Evan McQuaid Bedford
Evan McQuaid Bedford is a Los Angeles based photographer who predominantly explores the interactions of portraits and still lifes with color and space. His work often employs minimalism both within the subject and the environment. Simplicity pairs with complexity as there is regularly an additional layer of intrigue embedded in the subject that leads the viewer to question the narrative.
Bedford first traveled to Cuba in 2007 and quickly found himself pulled in many directions by the complexities and contrasts of a country fighting for its survival. At times frustrating to witness a population in such hardship, he was always brought back to the realization that its people would forever endure because of their determined spirit and perseverance. An intrinsically complicated country, it took Bedford weeks to even process and garner a solid first impression. He made a promise to himself to return one day to elaborate on his impressions through the medium of photography.
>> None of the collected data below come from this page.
(* ===== verification/Script.v ===== *)
(** * Script: running the pre-run script

    Models tf-block-runner/tfrun/scriptcmd.go: writing the script and the file
    for the user message, decoding the run JSON for its standard input, its
    environment with the tofu binary first on the PATH, and reading back the
    exit code and the user message. *)

From S2P Require Import Prelude GoPath Base64 Status TfConfig Run RunM Frame GitSource TfEnv.

Record ScriptParams := mkScriptParams {
  sp_Name : string;
  sp_Script : string;
  sp_RunMode : string;
  sp_WorkDir : string;
  sp_TerraformBinDir : string;
  sp_RunJsonBase64 : string;
  sp_ExtraEnv : gmap string string;
}.

Record ScriptResult := mkScriptResult {
  sr_UserMessage : string;
  sr_SystemMessage : string;
  sr_ExitCode : Z;
}.

Definition noScriptResult : ScriptResult := mkScriptResult "" "" 0.

(** ** The environment *)

Definition pathKeyPrefix := "PATH=".
Definition pathSeparator := ":".

(** One round of the loop over [environ]: the entry it leaves, the search path
    that later entries get, and whether it was a PATH entry. *)
Fixpoint prependLoop (environ paths : list string) (pathFound : bool)
    : list string * list string * bool :=
  match environ with
  | [] => ([], paths, pathFound)
  | envKeyValue :: environ =>
      match CutPrefix envKeyValue pathKeyPrefix with
      | Some after =>
          let paths := if decide (after = "") then paths else paths ++ [after] in
          let '(rest, paths', found) := prependLoop environ paths true in
          ((pathKeyPrefix +:+ Join paths pathSeparator) :: rest, paths', found)
      | None =>
          let '(rest, paths', found) := prependLoop environ paths pathFound in
          (envKeyValue :: rest, paths', found)
      end
  end.

Definition prependToPathEnvironmentVariable (environ paths : list string) : list string :=
  let paths := filter (λ p, TrimSpace p ≠ "") paths in
  if decide (paths = []) then environ
  else
    let '(environ, paths, pathFound) := prependLoop environ paths false in
    if pathFound then environ
    else environ ++ [pathKeyPrefix +:+ Join paths pathSeparator].

Definition renderVar (kv : string * string) : string := kv.1 +:+ "=" +:+ kv.2.

Definition extractExitCode (runErr : option error) : Z :=
  match runErr with
  | None => 0
  | Some e => match errors_As isExitError e with Some code => code | None => -1 end
  end.

Section Script.
Context (env : Env).

Definition mergedEnv (userMsgPath : string) (extraEnv : gmap string string) : gmap string string :=
  <["MESHSTACK_USER_MESSAGE" := userMsgPath]> (extraEnv ∪ cleanSystemEnv (env_lookupEnv env)).

Definition buildScriptEnvironmentVariables (terraformBinDir userMsgPath : string)
    (extraEnv : gmap string string) : M (list string) :=
  order ← ask (λ t, env_envOrder env t (mergedEnv userMsgPath extraEnv));
  mret (prependToPathEnvironmentVariable (renderVar <$> order) [terraformBinDir]).

(** ** The steps of RunScript *)

Definition writeScriptFile (wd name script : string) : M (result string) :=
  let scriptPath := path_Join [wd; "meshstack-" +:+ name +:+ ".sh"] in
  failure ← os_WriteFile env scriptPath (ReplaceAll script (CR +:+ LF) LF);
  mret match failure with
  | Some e => Err (errWrap ("failed to write " +:+ name +:+ " script: ") e "")
  | None => Ok scriptPath
  end.

Definition createUserMsgFile (wd : string) : M (result string) :=
  failure ← osFails env "createtemp" wd;
  name ← ask (λ t, env_tempName env t wd);
  match failure with
  | Some e => mret (Err (errWrap "failed to create user message temp file: " e ""))
  | None =>
      modify (λ w, emit (EvFile name "") (set_files (<[name := ""]> (files w)) w));;
      mret (Ok name)
  end.

Definition decodeRunJSON (base64Json : string) : result string :=
  if decide (base64Json = "") then Ok ""
  else wrapErr "could not decode run JSON: " (DecodeString base64Json) "".

Definition scriptArgs (scriptPath : string) (args : list string) : list string :=
  ["bash"; "--noprofile"; "--norc"; "-e"; "-o"; "pipefail"; scriptPath] ++ args.

(** The command [buildScriptCmd] builds, run by [CombinedOutput]. *)
Definition runScriptCmd (args environ : list string) (stdin : string) : M (string * option error) :=
  t ← gets trace;
  modify (λ w, emit (EvScript args environ stdin)
                 (set_files (env_scriptFiles env t args (files w)) w));;
  mret (env_script env t args).

Definition readUserMsgFile (filePath : string) : M string :=
  content ← os_ReadFileM env filePath;
  mret match content with Ok c => TrimSpace c | Err _ => "" end.

(** Everything that runs before the deferred removal of the message file. *)
Definition RunScript_body (params : ScriptParams) (scriptPath userMsgPath : string)
    : M (ScriptResult * option error) :=
  match decodeRunJSON (sp_RunJsonBase64 params) with
  | Err e => mret (noScriptResult, Some e)
  | Ok runJSON =>
      environ ← buildScriptEnvironmentVariables (sp_TerraformBinDir params) userMsgPath
                  (sp_ExtraEnv params);
      out ← runScriptCmd (scriptArgs scriptPath [sp_RunMode params]) environ runJSON;
      let runErr := out.2 in
      let exitCode := extractExitCode runErr in
      userMsg ← readUserMsgFile userMsgPath;
      let result := mkScriptResult userMsg out.1 exitCode in
      mret (result, match runErr with
        | Some e => Some (errWrap (sp_Name params +:+ " script failed with exit code " +:+
                                   pretty exitCode +:+ ": ") e "")
        | None => None
        end)
  end.

Definition RunScript (params : ScriptParams) : M (ScriptResult * option error) :=
  written ← writeScriptFile (sp_WorkDir params) (sp_Name params) (sp_Script params);
  match written with
  | Err e => mret (noScriptResult, Some e)
  | Ok scriptPath =>
      created ← createUserMsgFile (sp_WorkDir params);
      match created with
      | Err e => mret (noScriptResult, Some e)
      | Ok userMsgPath =>
          r ← RunScript_body params scriptPath userMsgPath;
          modify (λ w, set_files (delete userMsgPath (files w)) w);;
          mret r
      end
  end.

(** ** Frames *)

Lemma Quiet_RunScript {policy : PanicPolicy} params : Quiet (RunScript params).
Proof.
  unfold RunScript, RunScript_body, writeScriptFile, createUserMsgFile, runScriptCmd,
    readUserMsgFile, buildScriptEnvironmentVariables. quiet.
  1-2: eapply Quiet_modify_emit; [|intros w; split_and!; reflexivity]; done.
Qed.

Lemma Emits_RunScript (C : event → Prop) `{!AllowsLog C} `{!AllowsFile C} params :
  (∀ args environ stdin, C (EvScript args environ stdin)) → Emits C (RunScript params).
Proof.
  intros HC. unfold RunScript, RunScript_body, writeScriptFile, createUserMsgFile, runScriptCmd,
    readUserMsgFile, buildScriptEnvironmentVariables. emits.
  - eapply Emits_modify_emit; [|intros w; reflexivity]. apply allows_file.
  - eapply Emits_modify_emit; [|intros w; reflexivity]. apply HC.
  - by apply Emits_modify_same.
Qed.
End Script.

(** ** Properties *)

Lemma CutPrefix_renderVar k v :
  hasChar (ascii_of_nat 61) k = false →
  CutPrefix (renderVar (k, v)) pathKeyPrefix = if decide (k = "PATH") then Some v else None.
Proof.
  intros Hk. unfold renderVar; simpl. case_decide as Hp.
  - subst k. by apply CutPrefix_Some.
  - destruct (CutPrefix _ _) as [r|] eqn:Hc; [|done]. exfalso. apply CutPrefix_Some in Hc.
    apply Hp. change ("=" +:+ v) with (String (ascii_of_nat 61) v) in Hc.
    change (pathKeyPrefix +:+ r) with ("PATH" +:+ String (ascii_of_nat 61) r) in Hc.
    by apply split_at_char_inj in Hc as [-> _].
Qed.

(** A variable that is not the search path, under a name it can be told from. *)
Definition plainVar (kv : string * string) : Prop :=
  hasChar (ascii_of_nat 61) kv.1 = false ∧ kv.1 ≠ "PATH".

Lemma prependLoop_app_no_path l environ paths found :
  Forall plainVar l →
  prependLoop ((renderVar <$> l) ++ environ) paths found =
  (let '(rest, paths', found') := prependLoop environ paths found in
   ((renderVar <$> l) ++ rest, paths', found')).
Proof.
  intros Hl. induction Hl as [|[k v] l [Hk Hp] Hl IH].
  - simpl. by destruct (prependLoop environ paths found) as [[??]?].
  - cbn [fmap list_fmap prependLoop app]. rewrite CutPrefix_renderVar, IH, decide_False by done.
    by destruct (prependLoop environ paths found) as [[??]?].
Qed.

Lemma prependLoop_no_path l paths found :
  Forall plainVar l → prependLoop (renderVar <$> l) paths found = (renderVar <$> l, paths, found).
Proof.
  intros Hl. rewrite <-(app_nil_r (renderVar <$> l)) at 1. rewrite prependLoop_app_no_path by done.
  simpl. by rewrite app_nil_r.
Qed.

(** The search path the script gets. *)
Definition scriptPATH (dir : string) (inherited : option string) : string :=
  match inherited with
  | Some p => if decide (p = "") then dir else dir +:+ pathSeparator +:+ p
  | None => dir
  end.

(** The script sees the given variables unchanged, in some order, except
    for PATH, which starts with the directory of the tofu binary and goes on
    with the inherited search path, when there is one. *)
Theorem script_environment (m : gmap string string) (order : list (string * string)) (dir : string)
    (Horder : order ≡ₚ map_to_list m) (Hdir : TrimSpace dir ≠ "")
    (Hkeys : map_Forall (λ k _, hasChar (ascii_of_nat 61) k = false) m) :
  prependToPathEnvironmentVariable (renderVar <$> order) [dir] ≡ₚ
  renderVar <$> map_to_list (<["PATH" := scriptPATH dir (m !! "PATH")]> m).
Proof.
  unfold prependToPathEnvironmentVariable.
  replace (filter (λ p, TrimSpace p ≠ "") [dir]) with [dir]
    by (by rewrite filter_cons_True, filter_nil).
  rewrite decide_False by done.
  set (rest := map_to_list (delete "PATH" m)).
  assert (∀ new, map_to_list (<["PATH" := new]> m) ≡ₚ ("PATH", new) :: rest) as Hnew.
  { intros new. rewrite <-insert_delete_eq. apply map_to_list_insert, lookup_delete_eq. }
  assert (∀ l, l ≡ₚ rest → Forall plainVar l) as Hplain.
  { intros l ->. apply list.Forall_forall. intros [k v] Hin.
    apply elem_of_map_to_list, lookup_delete_Some in Hin as [Hne Hk].
    split; [by eapply Hkeys|]. simpl. congruence. }
  rewrite Hnew, fmap_cons. destruct (m !! "PATH") as [p|] eqn:HP; cbn [scriptPATH].
  - assert (order ≡ₚ ("PATH", p) :: rest) as Hp.
    { rewrite Horder, <-Hnew. by rewrite insert_id. }
    assert (("PATH", p) ∈ order) as (l1 & l2 & ->)%list_elem_of_split by (rewrite Hp; set_solver).
    assert (l1 ++ l2 ≡ₚ rest) as Hl.
    { apply (Permutation_cons_inv (a := ("PATH", p))). etrans; [apply Permutation_middle|exact Hp]. }
    pose proof (Hplain _ Hl) as [Hp1 Hp2]%Forall_app.
    rewrite fmap_app, prependLoop_app_no_path by done.
    rewrite fmap_cons; cbn [prependLoop]. rewrite CutPrefix_renderVar, decide_True by done.
    rewrite prependLoop_no_path by done. cbn beta iota zeta.
    etrans; [symmetry; apply Permutation_middle|].
    rewrite <-fmap_app, Hl. by destruct (decide (p = "")).
  - assert (order ≡ₚ rest) as Hl.
    { rewrite Horder. unfold rest. by rewrite delete_id. }
    rewrite prependLoop_no_path by (by apply Hplain). cbn beta iota zeta.
    by rewrite <-Permutation_cons_append, Hl.
Qed.

Lemma script_environment_witness (m : gmap string string := {["PATH" := "/bin"; "HOME" := "/h"]}) :
  prependToPathEnvironmentVariable (renderVar <$> map_to_list m) ["/tofu"] ≡ₚ
  renderVar <$> map_to_list (<["PATH" := "/tofu:/bin"]> m).
Proof.
  apply (script_environment m (map_to_list m) "/tofu"); [done|vm_compute; discriminate|].
  intros k v. unfold m. rewrite lookup_insert_Some, lookup_singleton_Some.
  by intros [[<- _]|[_ [<- _]]].
Defined.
This body of work marks his return to Cuba in 2015. The country was on the verge of immense change and Bedford found himself right in the optimal spot between old and new. Over the course of two trips and six weeks he was able to capture his own interpretations of a country and its people on the brink of a historical transition. Embedding himself in the Centro Habana area outside of the main tourist spots, Bedford established relationships with mostly working class locals and explored their community identity within the greater context of the country as a whole.
The photographs made in these trips display a rare look at Cuba at a time just before it took great steps to open up. Bedford was there as The United States and Cuba officially restored full diplomatic relations and opened up the American Embassy for the first time since 1961. He was also there as Cuba introduced 35 public WIFI hotspots across the country where for the first time many Cubans could go online. And the first commercial flights from The United States began service not long after Bedford's last trip to Cuba.
This exhibition offers an intimate view into Cuba at a critical moment in time not just for the subjects but also the viewers. It provides a window into a society and asks us to question what our relationship will be from here on out. This dialogue is just one step in the course of a rapidly changing Cuba. With change comes both gains and losses and these photos aim to preserve some aspect of what may be lost to time and development.